Start of Block

(** * operation-tracker: the synchronisation layer of [github-api.js]

    A shallow embedding of class [GitHubAPI]: the document model, the merge
    of two documents, the base64-over-UTF-8 envelope, the credential
    obfuscation, and the save / load / flush operations over an explicit
    state (the instance fields, [localStorage], the objects the queue
    shares with its callers, the clock and a script of HTTP replies). *)

From Stdlib Require Import ZArith List String Ascii Lia Bool Permutation Sorted.
From stdpp Require Import base decidable functions list strings pretty.

Local Open Scope string_scope.
Local Open Scope Z_scope.
Import ListNotations.

(** ** Document model *)

Record User := mkUser {
  user_id : Z;
  user_name : string;
  user_role : string
}.

Record Task := mkTask {
  task_id : string;
  projectName : string;
  taskName : string;
  task_description : string;
  assignee : Z;
  planningStatus : string;
  actualStatus : string;
  priority : string;
  updatedAt : string
}.

Record ChangeRequest := mkRequest {
  request_id : string;
  request_taskId : option string;
  requestType : string;
  requestedBy : Z;
  request_description : string;
  request_status : string;
  reviewedBy : option Z
}.

(** [timestamp] is the time value, in milliseconds, that
    [new Date(entry.timestamp)] denotes; the application writes the field
    with [toISOString], so the value is a number. *)
Record HistoryEntry := mkEntry {
  entry_id : string;
  entry_taskId : string;
  entry_userId : Z;
  action : string;
  timestamp : Z;
  reason : string
}.
Lemma C1_formula_da_taxa_witness :
  exists r est,
    (calcular_taxa_deslocamento (utf8 "17500-005") (estado_inicial mundo_exemplo)).1
      = sucesso r /\
    valor_taxa (calculo r) = py_round (calcular_taxa (distancia_metros est / 1000)).2 2.
Proof.
  assert (exists r,
    (calcular_taxa_deslocamento (utf8 "17500-005") (estado_inicial mundo_exemplo)).1
      = sucesso r)
    as [r E] by (vm_compute; eexists; reflexivity).
  destruct (C1_formula_da_taxa (utf8 "17500-005") [] (estado_inicial mundo_exemplo)
              (calcular_taxa_deslocamento (utf8 "17500-005")
                 (estado_inicial mundo_exemplo)).2 r)
    as (co & cd & est & st1 & _ & _ & _ & _ & Hv & _).
  { left. rewrite <- E. apply par_eta. }
  exists r, est. split; [exact E | exact Hv].
Defined.
(** The life of the temporary script when its run returns.  When the third
    [try] is entered, the temporary file can be created, written, closed
    and made executable, and the script's run returns, whatever the exit
    status, the calls are, in this order and once each: create, write,
    close, chmod 0o755, run, unlink. *)
Theorem script_lifecycle (stem : string) (rc : Z) :
  runs_C w = true ->
  import_module w "tempfile" = Ret tt ->
  import_module w "shutil" = Ret tt ->
  NamedTemporaryFile w ".sh" = Ret stem ->
  file_write w (stem ++ ".sh") script = Ret tt ->
  file_close w (stem ++ ".sh") = Ret tt ->
  os_chmod w (stem ++ ".sh") 493 = Ret tt ->
  subprocess_run w [stem ++ ".sh"] = Ret rc ->
  calls_of (fst (attempt_C w)) =
    [ImportModule "tempfile"; ImportModule "shutil";
     TempCreate "w" ".sh" false;
     FileWrite (stem ++ ".sh") script;
     FileClose (stem ++ ".sh");
     Chmod (stem ++ ".sh") 493;
     SubprocessRun [stem ++ ".sh"] false;
     Unlink (stem ++ ".sh")] /\
  events w =
    (fst (attempt_A w) ++ fst (attempt_B w) ++ fst (attempt_C w))%list.
Proof.
  intros HC H1 H2 H3 H4 H5 H6 H7. split.
  - unfold_program.
    rewrite H1; cbv beta iota. rewrite H2; cbv beta iota.
    rewrite H3; cbv beta iota. rewrite H4, H5; cbv beta iota.
    rewrite H6; cbv beta iota. rewrite H7; cbv beta iota.
    destruct (os_unlink w (stem ++ ".sh")) as [[]|e]; cbv beta iota.
    + reflexivity.
    + destruct (Exn.isinstance e Exn.Exception); reflexivity.
  - unfold events. now rewrite (html_to_pdf_when_C w HC).
Qed.

(** C6, as amended.  An exception of the third [try] that is an
    [Exception] is caught: the function ends normally, and standard output
    holds the line "All PDF conversion methods failed", the three numbered
    hints and the HTML path. *)
Theorem fallback_failure_reported (e : Exn.t) :
  runs_C w = true ->
  snd (attempt_C_body w) = Raise e ->
  Exn.isinstance e Exn.Exception = true ->
  call_result (html_to_pdf w) = Ret tt /\
  exit_status w = 0 /\
  printed_of (events w) =
    ["All PDF conversion methods failed: " ++ Exn.str e;
     Str.nl ++ "Alternative solutions:";
     "1. Open the HTML file in a browser and use Print > Save as PDF";
     "2. Install pandoc: brew install pandoc";
     "3. Install wkhtmltopdf: brew install wkhtmltopdf";
     Str.nl ++ "HTML file is available at: " ++ html_file] /\
  Str.Infix "All PDF conversion methods failed" (stdout w) /\
  Str.Infix "1. Open the HTML file in a browser and use Print > Save as PDF"
    (stdout w) /\
  Str.Infix "2. Install pandoc: brew install pandoc" (stdout w) /\
  Str.Infix "3. Install wkhtmltopdf: brew install wkhtmltopdf" (stdout w) /\
  Str.Infix html_file (stdout w).
Proof.
  intros HC Hbody Hcls.
  assert (HCr : attempt_C w =
                ((fst (attempt_C_body w) ++ fst (report_failure e))%list,
                 Next tt)).
  { unfold attempt_C.
    now rewrite (try_except_caught _ _ _ e Hbody Hcls), report_failure_run. }
  assert (Hres : snd (html_to_pdf w) = Next tt)
    by now rewrite (html_to_pdf_when_C w HC), HCr.
  assert (Hout : printed_of (events w) =
                 printed_of (fst (report_failure e))).
  { rewrite (printed_when_C w HC), HCr. cbn [fst].
    now rewrite printed_of_app, (attempt_C_body_raise_silent w e Hbody). }
  unfold exit_status, call_result, stdout. rewrite Hres, Hout.
  rewrite report_failure_run. cbn [fst printed_of flat_map app].
  repeat split.
  - eapply StrFacts.Infix_unlines; [left; reflexivity|].
    apply StrFacts.Infix_append_l with (b := ": " ++ Exn.str e)
      (a := "All PDF conversion methods failed").
    apply StrFacts.Infix_refl.
  - eapply StrFacts.Infix_unlines;
      [right; right; left; reflexivity | apply StrFacts.Infix_refl].
  - eapply StrFacts.Infix_unlines;
      [do 3 right; left; reflexivity | apply StrFacts.Infix_refl].
  - eapply StrFacts.Infix_unlines;
      [do 4 right; left; reflexivity | apply StrFacts.Infix_refl].
  - eapply StrFacts.Infix_unlines; [do 5 right; left; reflexivity|].
    do 2 apply StrFacts.Infix_append_r. apply StrFacts.Infix_refl.
Qed.

(** A name ending in ".sh" is not the PDF path. *)
Lemma script_path_not_pdf (stem : string) :
  String.eqb pdf_file (stem ++ ".sh") = false.
Proof.
  apply String.eqb_neq. intros E.
  apply (f_equal Str.last) in E.
  rewrite StrFacts.last_append in E by discriminate.
  vm_compute in E. discriminate.
Qed.


(** C9.  The third [try] has nothing to do with the PDF path: no call it
    makes has that path as its file, the script does not contain it (it
    contains the HTML path), a line it prints contains it only where the
    text of a caught exception does, and the line printed when the attempt
    completes points to the Downloads folder and does not contain it
    either. *)
Theorem fallback_ignores_pdf_path :
  forallb (fun ev => negb (targets pdf_file ev)) (fst (attempt_C w)) = true /\
  ~ Str.Infix pdf_file script /\
  Str.Infix html_file script /\
  (forall l, In l (printed_of (fst (attempt_C w))) ->
     Str.Infix pdf_file l ->
     exists e, snd (attempt_C_body w) = Raise e /\
               Str.Infix pdf_file (Exn.str e)) /\
  forall a, snd (attempt_C_body w) = Next a ->
    printed_of (fst (attempt_C w)) =
      ["Attempted to print via Safari - check your Downloads folder for the PDF"] /\
    Str.Infix "Downloads"
      "Attempted to print via Safari - check your Downloads folder for the PDF" /\
    ~ Str.Infix pdf_file
      "Attempted to print via Safari - check your Downloads folder for the PDF".
Proof.
  split; [|split; [|split; [|split]]].
  - execute; cbn [app forallb targets existsb negb andb orb];
      rewrite ?script_path_not_pdf; reflexivity.
  - intros H. apply StrFacts.is_infix_spec in H. vm_compute in H.
    discriminate.
  - apply StrFacts.is_infix_spec. vm_compute. reflexivity.
  - intros l Hin Hpdf. apply StrFacts.is_infix_spec in Hpdf.
    revert Hin Hpdf. execute; cbn [app printed_of flat_map In];
      intros Hin Hpdf;
      repeat (destruct Hin as [<-|Hin]; [|]); try contradiction;
      try (vm_compute in Hpdf; discriminate);
      eexists; (split; [reflexivity|]);
      apply StrFacts.is_infix_spec; exact Hpdf.
  - intros a Ha. split; [|split].
    + revert Ha. execute; intros; (reflexivity || discriminate).
    + apply StrFacts.is_infix_spec. vm_compute. reflexivity.
    + intros H. apply StrFacts.is_infix_spec in H. vm_compute in H.
      discriminate.
Qed.

End AttemptC.

(** ** The whole run *)

Section Run.

Variable w : world.


End Run.

(** ** Further properties of the run *)

Section Further.

Variable w : world.


(** The trace of a run is the trace of the first [try], then that of the
    second if it is entered, then that of the third if it is entered. *)
Lemma events_split :
  events w =
    (fst (attempt_A w) ++
     if runs_B w
     then fst (attempt_B w) ++
          (if falls_through (attempt_B w) then fst (attempt_C w) else [])
     else [])%list.
Proof.
  unfold events.
  destruct (runs_B w) eqn:HB.
  - destruct (falls_through (attempt_B w)) eqn:HC.
    + rewrite html_to_pdf_when_C by (unfold runs_C; now rewrite HB, HC).
      reflexivity.
    + rewrite (html_to_pdf_when_B w HB). cbn [fst]. f_equal.
      unfold falls_through in HC. unfold bind.
      destruct (attempt_B w) as [t [a| |e]]; cbn [fst snd] in *;
        try discriminate; now rewrite app_nil_r.
  - unfold runs_B, falls_through in HB. unfold html_to_pdf, bind at 1.
    destruct (attempt_A w) as [t [a| |e]]; cbn [fst snd] in *;
      try discriminate; now rewrite app_nil_r.
Qed.

(** How the run ends is how the last [try] entered ends. *)
Lemma result_split :
  snd (html_to_pdf w) =
    if runs_B w
    then if falls_through (attempt_B w) then snd (attempt_C w)
         else snd (attempt_B w)
    else Return.
Proof.
  destruct (runs_B w) eqn:HB.
  - destruct (falls_through (attempt_B w)) eqn:HC.
    + rewrite html_to_pdf_when_C by (unfold runs_C; now rewrite HB, HC).
      reflexivity.
    + rewrite (html_to_pdf_when_B w HB). cbn [snd].
      unfold falls_through in HC. unfold bind.
      destruct (attempt_B w) as [t [a| |e]]; cbn [fst snd] in *;
        try discriminate; reflexivity.
  - pose proof (attempt_A_no_raise w) as HA.
    unfold runs_B, falls_through in HB. unfold html_to_pdf, bind at 1.
    destruct (attempt_A w) as [t [a| |e]]; cbn [fst snd] in *;
      try discriminate; try reflexivity.
    now destruct (HA e).
Qed.

(** The events each [try] can produce. *)
Lemma attempt_A_events (ev : event) :
  In ev (fst (attempt_A w)) ->
  ev = which_event \/
  (ev = tool_event /\ probe w = Ret 0) \/
  (ev = PrintLine ("PDF created using wkhtmltopdf: " ++ pdf_file) /\
   runs_B w = false).
Proof.
  execute; cbn [app In]; intros H;
    try (apply Z.eqb_eq in Heqb; subst);
    repeat (destruct H as [<-|H]; [auto|]); contradiction.
Qed.

Lemma attempt_B_events (ev : event) :
  In ev (fst (attempt_B w)) ->
  ev = ImportModule "weasyprint" \/
  (ev = WeasyHTML html_file /\ import_module w "weasyprint" = Ret tt) \/
  (ev = WritePdf pdf_file /\ weasyprint_HTML w html_file = Ret tt) \/
  (ev = PrintLine ("PDF created using WeasyPrint: " ++ pdf_file) /\
   falls_through (attempt_B w) = false).
Proof.
  execute; cbn [app In]; intros H;
    repeat match goal with u : unit |- _ => destruct u end;
    repeat (destruct H as [<-|H]; [auto 6|]); contradiction.
Qed.

Lemma attempt_C_events (ev : event) :
  In ev (fst (attempt_C w)) ->
  ev = ImportModule "tempfile" \/
  ev = ImportModule "shutil" \/
  ev = TempCreate "w" ".sh" false \/
  (exists stem,
     NamedTemporaryFile w ".sh" = Ret stem /\
     (ev = FileWrite (stem ++ ".sh") script \/
      ev = FileClose (stem ++ ".sh") \/
      ev = Chmod (stem ++ ".sh") 493 \/
      ev = SubprocessRun [stem ++ ".sh"] false \/
      ev = Unlink (stem ++ ".sh"))) \/
  (exists l, ev = PrintLine l).
Proof.
  execute; cbn [app In]; intros H;
    repeat (destruct H as [<-|H]; [eauto 12|]); contradiction.
Qed.
(** * anytree: parent/child linkage, resolver and walker

    A shallow embedding of [anytree/__init__.py].  Python objects are
    identified by their reference (a natural number), the attributes the
    library reads and writes live in a heap of finite maps, and every
    method is a function in a small state-and-exception monad over that
    heap.  Loops whose termination depends on the heap ([_path],
    [PreOrderIter]) take fuel; running out of fuel is the outcome
    [Diverges].  Nodes are plain objects: they are truthy, [in] and
    [!=] on them compare references, and [assert] statements are
    executed. *)

From Stdlib Require Import Ascii String.
From stdpp Require Import gmap strings list fin_maps.

(** ** Objects, exceptions and the heap *)

(** A node is a Python object; [is] and the default [==] compare
    references. *)
Definition node := nat.

(** The notification slots [_pre_detach], [_post_detach], [_pre_attach]
    and [_post_attach].  Their default bodies are [pass]; a call is
    recorded so that "no hook fires" can be stated. *)
Inductive hook :=
| PreDetach (self parent : node)
| PostDetach (self parent : node)
| PreAttach (self parent : node)
| PostAttach (self parent : node).

(** The two messages [Resolver.__start] formats. *)
Inductive start_msg :=
| RootMissing (rootpart : string)
| UnknownRoot (part rootpart : string).
Lemma empty_node_id_stays_registered_witness :
  let client := Scenario.node_client "conn-9" "" in
  let st1 := (register client None 0 empty_registry).1 in
  unregister "conn-9" st1 = (st1, None)
  ∧ get "" st1 = Some (register client None 0 empty_registry).2.
Proof.
  apply (empty_node_id_stays_registered (Scenario.node_client "conn-9" "")
           None 0 empty_registry).
  reflexivity.
Defined.

(** X4: when a node registers again through a second connection and the
    first connection is then unregistered, it is the second session that
    goes: [get] finds nothing under the node id, [invoke] answers
    NOT_CONNECTED and [sendEvent] answers [false], while the second
    connection id is still indexed. *)
Theorem stale_unregister_drops_new_session first second ip1 ip2 now1 now2 st :
  nodeId_of first = nodeId_of second →
  nodeId_of first ≠ "" →
  connId first ≠ connId second →
  let n := nodeId_of first in
  let st1 := (register first ip1 now1 st).1 in
  let st2 := (register second ip2 now2 st1).1 in
  let st3 := (unregister (connId first) st2).1 in
  get n st2 = Some (register second ip2 now2 st1).2
  ∧ (unregister (connId first) st2).2 = Some n
  ∧ get n st3 = None
  ∧ nodesByConn st3 !! connId second = Some n
  ∧ (∀ params requestId sendOk, iv_nodeId params = n →
       invoke params requestId sendOk st3
       = (st3, Returned (error_result "NOT_CONNECTED" "node not connected")))
  ∧ (∀ event payload sendOk, sendEvent n event payload sendOk st3 = false).
Proof.
  intros Hsame Hne Hconn. simpl.
  set (n := nodeId_of first).
  set (st1 := (register first ip1 now1 st).1).
  set (st2 := (register second ip2 now2 st1).1).
  assert (Hc2 : nodesByConn st2 !! connId first = Some n).
  { subst st2 st1. simpl. fold (nodeId_of first) (nodeId_of second).
    rewrite lookup_insert_ne; [congruence|]. by rewrite lookup_insert_eq. }
  pose proof (unregister_indexes (connId first) st2) as E.
  rewrite Hc2 bool_decide_eq_false_2 in E; [done|].
  unfold indexes in E. injection E as E1 E2.
  destruct (unregister_tables (connId first) n st2 Hc2 Hne) as (Hret & _).
  assert (Hgone : nodesById (unregister (connId first) st2).1 !! n = None).
  { by rewrite E1 lookup_delete_eq. }
  unfold get. repeat split.
  - subst st2. simpl. fold (nodeId_of second). by rewrite -Hsame lookup_insert_eq.
  - done.
  - done.
  - rewrite E2 lookup_delete_ne; [congruence|]. subst st2. simpl.
    fold (nodeId_of second). by rewrite lookup_insert_eq -Hsame.
  - intros params requestId sendOk Hn. unfold invoke. by rewrite Hn Hgone.
  - intros event payload sendOk. unfold sendEvent. by rewrite Hgone.
Qed.

Lemma stale_unregister_drops_new_session_witness :
  let first := Scenario.node_client "conn-1" "node-1" in
  let second := Scenario.node_client "conn-2" "node-1" in
  let st1 := (register first None 0 empty_registry).1 in
  let st2 := (register second None 1 st1).1 in
  let st3 := (unregister "conn-1" st2).1 in
  get "node-1" st2 = Some (register second None 1 st1).2
  ∧ (unregister "conn-1" st2).2 = Some "node-1"
  ∧ get "node-1" st3 = None
  ∧ nodesByConn st3 !! "conn-2" = Some "node-1"
  ∧ (∀ params requestId sendOk, iv_nodeId params = "node-1" →
       invoke params requestId sendOk st3
       = (st3, Returned (error_result "NOT_CONNECTED" "node not connected")))
  ∧ (∀ event payload sendOk, sendEvent "node-1" event payload sendOk st3 = false).
Proof.
  apply (stale_unregister_drops_new_session
           (Scenario.node_client "conn-1" "node-1")
           (Scenario.node_client "conn-2" "node-1") None None 0 1 empty_registry).
  - reflexivity.
  - discriminate.
  - discriminate.
Defined.

(** ** Invokes: [invoke], its timeout, [handleInvokeResult], abort *)

(** X5: the four outcomes of [invoke], for a request id that is not in
    use.  It answers NOT_CONNECTED at once when the node is not registered.
    For a registered node whose [params] cannot be serialized,
    [JSON.stringify] throws and the promise is rejected at once, nothing
    being sent.  When the frame cannot be sent it answers UNAVAILABLE at
    once.  In these three cases the registry is left as it was.  Otherwise
    it files one pending invoke under the id drawn, arms its timer (with
    [timeoutMs], or 30000 ms when that is no number; the runtime arms 1 ms
    for a delay outside 1..2^31-1) and returns a promise that is not
    settled; the other pending invokes, the transfers and the bytes in
    flight are as before. *)
Theorem invoke_outcomes rt st params requestId :
  reachable rt st →
  pendingInvokes st !! requestId = None →
  (nodesById st !! iv_nodeId params = None →
   ∀ sendOk, invoke params requestId sendOk st
             = (st, Returned (error_result "NOT_CONNECTED" "node not connected")))
  ∧ (is_Some (nodesById st !! iv_nodeId params) →
     iv_params params = ArgUnserializable →
     ∀ sendOk, invoke params requestId sendOk st = (st, Rejects))
  ∧ (is_Some (nodesById st !! iv_nodeId params) →
     iv_params params ≠ ArgUnserializable →
     invoke params requestId false st
     = (st, Returned (error_result "UNAVAILABLE" "failed to send invoke to node")))
  ∧ (is_Some (nodesById st !! iv_nodeId params) →
     iv_params params ≠ ArgUnserializable →
     let st' := (invoke params requestId true st).1 in
     let call := nextCall st in
     let ms := default 30000 (iv_timeoutMs params) in
     (invoke params requestId true st).2 = Awaiting call
     ∧ pendingInvokes st' !! requestId
       = Some {| pi_nodeId := iv_nodeId params; pi_command := iv_command params;
                 pi_call := call |}
     ∧ timers st' !! call
       = Some {| tm_requestId := requestId;
                 tm_delayMs := if bool_decide (1 ≤ ms ≤ 2147483647) then ms else 1 |}
     ∧ promises st' !! call = None
     ∧ (∀ id, id ≠ requestId → pendingInvokes st' !! id = pendingInvokes st !! id)
     ∧ (∀ h, h ≠ call → timers st' !! h = timers st !! h)
     ∧ promises st' = promises st
     ∧ invokeTransfers st' = invokeTransfers st
     ∧ inflightBytes st' = inflightBytes st).
Proof.
  intros Hc%reachable_consistent Hfresh. unfold invoke.
  assert (Hstr : iv_params params ≠ ArgUnserializable →
            stringifies (iv_params params) = true)
    by by destruct (iv_params params).
  split; [|split; [|split]].
  - by intros ->.
  - by intros [node ->] ->.
  - intros [node ->] Hser. by rewrite Hstr.
  - intros [node ->] Hser. rewrite Hstr; [done|]. simpl.
    rewrite !lookup_insert_eq. repeat split; try done.
    + destruct (promises st !! nextCall st) eqn:E; [|done].
      pose proof (promise_allocated _ Hc (nextCall st) (mk_is_Some _ _ E)). lia.
    + intros id Hne. rewrite lookup_insert_ne; [congruence|done].
    + intros h Hne. rewrite lookup_insert_ne; [congruence|done].
Qed.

End of Block

WORK INSTRUCTIONS =>
Through the line that holds "user_name : string;", repeat the material above exactly, starting at its first line.

THE COMPLETED TASK =>
(** * operation-tracker: the synchronisation layer of [github-api.js]

    A shallow embedding of class [GitHubAPI]: the document model, the merge
    of two documents, the base64-over-UTF-8 envelope, the credential
    obfuscation, and the save / load / flush operations over an explicit
    state (the instance fields, [localStorage], the objects the queue
    shares with its callers, the clock and a script of HTTP replies). *)

From Stdlib Require Import ZArith List String Ascii Lia Bool Permutation Sorted.
From stdpp Require Import base decidable functions list strings pretty.

Local Open Scope string_scope.
Local Open Scope Z_scope.
Import ListNotations.

(** ** Document model *)

Record User := mkUser {
  user_id : Z;
  user_name : string;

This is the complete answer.